» **Required work**: Beginning at the line that contains "unfold JS.startsWith in" and ending at the last line of the records below, retype each line exactly and add nothing.

» **Material supplied**:
Lemma cloud_runs (mediaUrls : list Media.t) (w : CloudMedia.World) :
  exists out w',
    processMediaUrls mediaUrls w = (Ok out, w')
    /\ runs processEntry w mediaUrls out w'.
Proof. apply forOfPush_runs, cloud_entry_total. Qed.

End CloudMediaFacts.

(** ** Normalization of media lists *)

Lemma local_all_plain (entropy : nat -> N) (mediaUrls : list Media.t)
    (w : MediaStorage.World) :
  Forall (fun media => isDataUrl media = false) mediaUrls ->
  MediaStorage.processMediaUrls entropy mediaUrls w = (Ok mediaUrls, w).
Proof.
  unfold MediaStorage.processMediaUrls.
  induction 1 as [|media rest Hm _ IH]; [reflexivity|].
  now rewrite forOfPush_cons, (local_entry_plain _ _ _ Hm), IH.
Qed.

Lemma cloud_all_plain (imgbbApiKey : option string)
    (network : nat -> CloudMedia.FormData -> CloudMedia.FetchOutcome)
    (mediaUrls : list Media.t) (w : CloudMedia.World) :
  Forall (fun media => isDataUrl media = false) mediaUrls ->
  CloudMedia.processMediaUrls imgbbApiKey network mediaUrls w = (Ok mediaUrls, w).
Proof.
  unfold CloudMedia.processMediaUrls.
  induction 1 as [|media rest Hm _ IH]; [reflexivity|].
  now rewrite forOfPush_cons, (cloud_entry_plain _ _ _ _ Hm), IH.
Qed.

(** C1. For every media list, [processMediaUrls] of the cloud service and
    of the local-storage service returns a list of the same length, and
    the entry at each position of the output comes from the entry at the
    same position of the input: it is that entry itself, or the result of
    uploading (respectively storing) that entry's data URL. *)
Theorem processMediaUrls_length_and_order
    (entropy : nat -> N) (imgbbApiKey : option string)
    (network : nat -> CloudMedia.FormData -> CloudMedia.FetchOutcome)
    (mediaUrls : list Media.t) (wc : CloudMedia.World) (wl : MediaStorage.World) :
  (exists out wc',
      CloudMedia.processMediaUrls imgbbApiKey network mediaUrls wc = (Ok out, wc')
      /\ length out = length mediaUrls
      /\ Forall2 (fun media pushed =>
                    pushed = media \/ uploadedFrom imgbbApiKey network media pushed)
           mediaUrls out)
  /\ (exists out wl',
         MediaStorage.processMediaUrls entropy mediaUrls wl = (Ok out, wl')
         /\ length out = length mediaUrls
         /\ Forall2 (fun media pushed =>
                       pushed = media \/ storedFrom entropy media pushed)
              mediaUrls out).
Proof.
  split.
  - destruct (cloud_runs imgbbApiKey network mediaUrls wc) as (out & wc' & Hrun & Hruns).
    exists out, wc'. repeat split; [exact Hrun| |].
    + eapply runs_length; eassumption.
    + eapply runs_Forall2; [|eassumption].
      intros media pushed w1 w2. apply cloud_entry_cases.
  - destruct (local_runs entropy mediaUrls wl) as (out & wl' & Hrun & Hruns).
    exists out, wl'. repeat split; [exact Hrun| |].
    + eapply runs_length; eassumption.
    + eapply runs_Forall2; [|eassumption].
      intros media pushed w1 w2. apply local_entry_cases.
Qed.

(** C2. In both services, [processMediaUrls] returns every entry whose url
    does not start with [data:] unchanged, at its position; on a list
    without any data URL it is the identity and leaves the world as it
    was, so that processing a normalized list again is a no-op. *)
Theorem processMediaUrls_pass_through
    (entropy : nat -> N) (imgbbApiKey : option string)
    (network : nat -> CloudMedia.FormData -> CloudMedia.FetchOutcome)
    (mediaUrls : list Media.t) (wc : CloudMedia.World) (wl : MediaStorage.World) :
  (exists out wc',
      CloudMedia.processMediaUrls imgbbApiKey network mediaUrls wc = (Ok out, wc')
      /\ (forall i media, mediaUrls !! i = Some media ->
                          JS.startsWith (Media.url media) "data:" = false ->
                          out !! i = Some media)
      /\ (Forall (fun media => JS.startsWith (Media.url media) "data:" = false) mediaUrls ->
          out = mediaUrls /\ wc' = wc))
  /\ (exists out wl',
         MediaStorage.processMediaUrls entropy mediaUrls wl = (Ok out, wl')
         /\ (forall i media, mediaUrls !! i = Some media ->
                             JS.startsWith (Media.url media) "data:" = false ->
                             out !! i = Some media)
         /\ (Forall (fun media => JS.startsWith (Media.url media) "data:" = false) mediaUrls ->
             out = mediaUrls /\ wl' = wl)).
Proof.
  split.
  - destruct (cloud_runs imgbbApiKey network mediaUrls wc) as (out & wc' & Hrun & Hruns).
    exists out, wc'. split; [exact Hrun|]. split.
    + intros i media Hi Hplain.
      destruct (runs_lookup _ _ _ _ _ Hruns i media Hi) as (b & wi' & Hb & Hout).
      rewrite (cloud_entry_plain _ _ _ _ Hplain) in Hb. now inversion Hb; subst.
    + intros Hall. rewrite (cloud_all_plain _ _ _ _ Hall) in Hrun.
      now inversion Hrun.
  - destruct (local_runs entropy mediaUrls wl) as (out & wl' & Hrun & Hruns).
    exists out, wl'. split; [exact Hrun|]. split.
    + intros i media Hi Hplain.
      destruct (runs_lookup _ _ _ _ _ Hruns i media Hi) as (b & wi' & Hb & Hout).
      rewrite (local_entry_plain _ _ _ Hplain) in Hb. now inversion Hb; subst.
    + intros Hall. rewrite (local_all_plain _ _ _ Hall) in Hrun.
      now inversion Hrun.
Qed.

Lemma cloud_entry_recovers (imgbbApiKey : option string)
    (network : nat -> CloudMedia.FormData -> CloudMedia.FetchOutcome)
    (media : Media.t) (w : CloudMedia.World) :
  throws (fst (CloudMedia.uploadImage imgbbApiKey network (Media.url media) None w)) ->
  fst (CloudMedia.processEntry imgbbApiKey network media w) = Ok media.
Proof.
  intros [e He].
  destruct (String.eqb_spec (Media.type media) "image") as [Hty|Hty].
  - destruct (isDataUrl media) eqn:Hd.
    + rewrite (cloud_entry_image _ _ _ _ Hd Hty).
      destruct (CloudMedia.uploadImage _ _ _ None w) as [[r|e'] w1];
        [discriminate|reflexivity].
    + now rewrite (cloud_entry_plain _ _ _ _ Hd).
  - now rewrite (cloud_entry_not_image _ _ _ _ Hty).
Qed.

Lemma local_entry_recovers (entropy : nat -> N) (media : Media.t)
    (w : MediaStorage.World) :
  throws (fst (MediaStorage.storeMedia entropy (Media.url media) "upload"
                 (MediaStorage.mimeOf (Media.url media)) w)) ->
  fst (MediaStorage.processEntry entropy media w) = Ok media.
Proof.
  intros [e He]. destruct (isDataUrl media) eqn:Hd.
  - rewrite (local_entry_data _ _ _ Hd).
    destruct (MediaStorage.storeMedia _ _ _ _ w) as [[f|e'] w1];
      [discriminate|reflexivity].
  - now rewrite (local_entry_plain _ _ _ Hd).
Qed.

(** C5. In both services [processMediaUrls] returns normally whatever the
    individual uploads or stores do. At every position whose upload
    (respectively store) throws, the output holds the original entry; and
    when it throws at every position, the returned list is the input
    list. *)
Theorem processMediaUrls_recovers_per_item
    (entropy : nat -> N) (imgbbApiKey : option string)
    (network : nat -> CloudMedia.FormData -> CloudMedia.FetchOutcome)
    (mediaUrls : list Media.t) (wc : CloudMedia.World) (wl : MediaStorage.World) :
  let uploadThrowsAt i media :=
    throws (fst (CloudMedia.uploadImage imgbbApiKey network (Media.url media) None
                   (worldAt (CloudMedia.processEntry imgbbApiKey network) mediaUrls i wc))) in
  let storeThrowsAt i media :=
    throws (fst (MediaStorage.storeMedia entropy (Media.url media) "upload"
                   (MediaStorage.mimeOf (Media.url media))
                   (worldAt (MediaStorage.processEntry entropy) mediaUrls i wl))) in
  (exists out wc',
      CloudMedia.processMediaUrls imgbbApiKey network mediaUrls wc = (Ok out, wc')
      /\ (forall i media, mediaUrls !! i = Some media -> uploadThrowsAt i media ->
                          out !! i = Some media)
      /\ ((forall i media, mediaUrls !! i = Some media -> uploadThrowsAt i media) ->
          out = mediaUrls))
  /\ (exists out wl',
         MediaStorage.processMediaUrls entropy mediaUrls wl = (Ok out, wl')
         /\ (forall i media, mediaUrls !! i = Some media -> storeThrowsAt i media ->
                             out !! i = Some media)
         /\ ((forall i media, mediaUrls !! i = Some media -> storeThrowsAt i media) ->
             out = mediaUrls)).
Proof.
  intros uploadThrowsAt storeThrowsAt. split.
  - destruct (cloud_runs imgbbApiKey network mediaUrls wc) as (out & wc' & Hrun & Hruns).
    assert (Hpos : forall i media, mediaUrls !! i = Some media ->
                                   uploadThrowsAt i media -> out !! i = Some media).
    { intros i media Hi Hthrows.
      destruct (runs_lookup _ _ _ _ _ Hruns i media Hi) as (b & wi' & Hb & Hout).
      apply cloud_entry_recovers in Hthrows. rewrite Hb in Hthrows.
      simpl in Hthrows. now inversion Hthrows; subst. }
    exists out, wc'. split; [exact Hrun|]. split; [exact Hpos|].
    intros Hall. eapply runs_identity; [exact Hruns|]. eauto.
  - destruct (local_runs entropy mediaUrls wl) as (out & wl' & Hrun & Hruns).
    assert (Hpos : forall i media, mediaUrls !! i = Some media ->
                                   storeThrowsAt i media -> out !! i = Some media).
    { intros i media Hi Hthrows.
      destruct (runs_lookup _ _ _ _ _ Hruns i media Hi) as (b & wi' & Hb & Hout).
      apply local_entry_recovers in Hthrows. rewrite Hb in Hthrows.
      simpl in Hthrows. now inversion Hthrows; subst. }
    exists out, wl'. split; [exact Hrun|]. split; [exact Hpos|].
    intros Hall. eapply runs_identity; [exact Hruns|]. eauto.
Qed.

(** ** Video entries and recomputed types *)

Lemma local_entry_stored (entropy : nat -> N) (media : Media.t)
    (w w' : MediaStorage.World) (f : MediaStorage.MediaFile) :
  isDataUrl media = true ->
  MediaStorage.storeMedia entropy (Media.url media) "upload"
    (MediaStorage.mimeOf (Media.url media)) w = (Ok f, w') ->
  MediaStorage.processEntry entropy media w = (Ok (descriptorOf f), w').
Proof.
  intros Hd Hs. now rewrite (local_entry_data _ _ _ Hd), Hs.
Qed.

Lemma descriptorOf_differs (entropy : nat -> N) (media : Media.t)
    (dataUrl originalName mimeType : string)
    (w w' : MediaStorage.World) (f : MediaStorage.MediaFile) :
  isDataUrl media = true ->
  MediaStorage.storeMedia entropy dataUrl originalName mimeType w = (Ok f, w') ->
  descriptorOf f <> media.
Proof.
  intros Hd Hs Heq. apply storeMedia_type in Hs as [_ Hurl].
  unfold isDataUrl in Hd. rewrite <- Heq in Hd.
  unfold JS.startsWith in *. cbn [descriptorOf Media.url] in Hd.
  apply String.prefix_correct in Hurl, Hd.
  destruct (MediaStorage.url f) as [|c u]; simpl in Hurl, Hd; [discriminate Hd|].
  congruence.
Qed.

(** C3, counterexample. The local-storage service stores a video whose
    url is a data URL and returns the stored file's descriptor, not the
    entry it was given. *)
Lemma local_video_data_url_is_replaced :
  let media := {| Media.type := "video";
                  Media.url := "data:video/mp4;base64,AAAA";
                  Media.thumbnailUrl := None |} in
  let stored := {| Media.type := "video";
                   Media.url := "/uploads/0000000000000000.mp4";
                   Media.thumbnailUrl :=
                     Some "/uploads/thumbnails/0000000000000000_thumb.jpg" |} in
  Media.type media = "video"
  /\ fst (MediaStorage.processMediaUrls zeroEntropy [media] freshDisk) = Ok [stored]
  /\ fst (MediaStorage.processMediaUrls zeroEntropy [media] freshDisk) <> Ok [media].
Proof.
  assert (E : fst (MediaStorage.processMediaUrls zeroEntropy
                     [{| Media.type := "video";
                         Media.url := "data:video/mp4;base64,AAAA";
                         Media.thumbnailUrl := None |}] freshDisk)
              = Ok [{| Media.type := "video";
                       Media.url := "/uploads/0000000000000000.mp4";
                       Media.thumbnailUrl :=
                         Some "/uploads/thumbnails/0000000000000000_thumb.jpg" |}])
    by (vm_compute; reflexivity).
  cbv zeta. split; [reflexivity|]. split; [exact E|].
  rewrite E. discriminate.
Qed.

» **Result for this task**:
  unfold JS.startsWith in *. cbn [descriptorOf Media.url] in Hd.
  apply String.prefix_correct in Hurl, Hd.
  destruct (MediaStorage.url f) as [|c u]; simpl in Hurl, Hd; [discriminate Hd|].
  congruence.
Qed.

(** C3, counterexample. The local-storage service stores a video whose
    url is a data URL and returns the stored file's descriptor, not the
    entry it was given. *)
Lemma local_video_data_url_is_replaced :
  let media := {| Media.type := "video";
                  Media.url := "data:video/mp4;base64,AAAA";
                  Media.thumbnailUrl := None |} in
  let stored := {| Media.type := "video";
                   Media.url := "/uploads/0000000000000000.mp4";
                   Media.thumbnailUrl :=
                     Some "/uploads/thumbnails/0000000000000000_thumb.jpg" |} in
  Media.type media = "video"
  /\ fst (MediaStorage.processMediaUrls zeroEntropy [media] freshDisk) = Ok [stored]
  /\ fst (MediaStorage.processMediaUrls zeroEntropy [media] freshDisk) <> Ok [media].
Proof.
  assert (E : fst (MediaStorage.processMediaUrls zeroEntropy
                     [{| Media.type := "video";
                         Media.url := "data:video/mp4;base64,AAAA";
                         Media.thumbnailUrl := None |}] freshDisk)
              = Ok [{| Media.type := "video";
                       Media.url := "/uploads/0000000000000000.mp4";
                       Media.thumbnailUrl :=
                         Some "/uploads/thumbnails/0000000000000000_thumb.jpg" |}])
    by (vm_compute; reflexivity).
  cbv zeta. split; [reflexivity|]. split; [exact E|].
  rewrite E. discriminate.
Qed.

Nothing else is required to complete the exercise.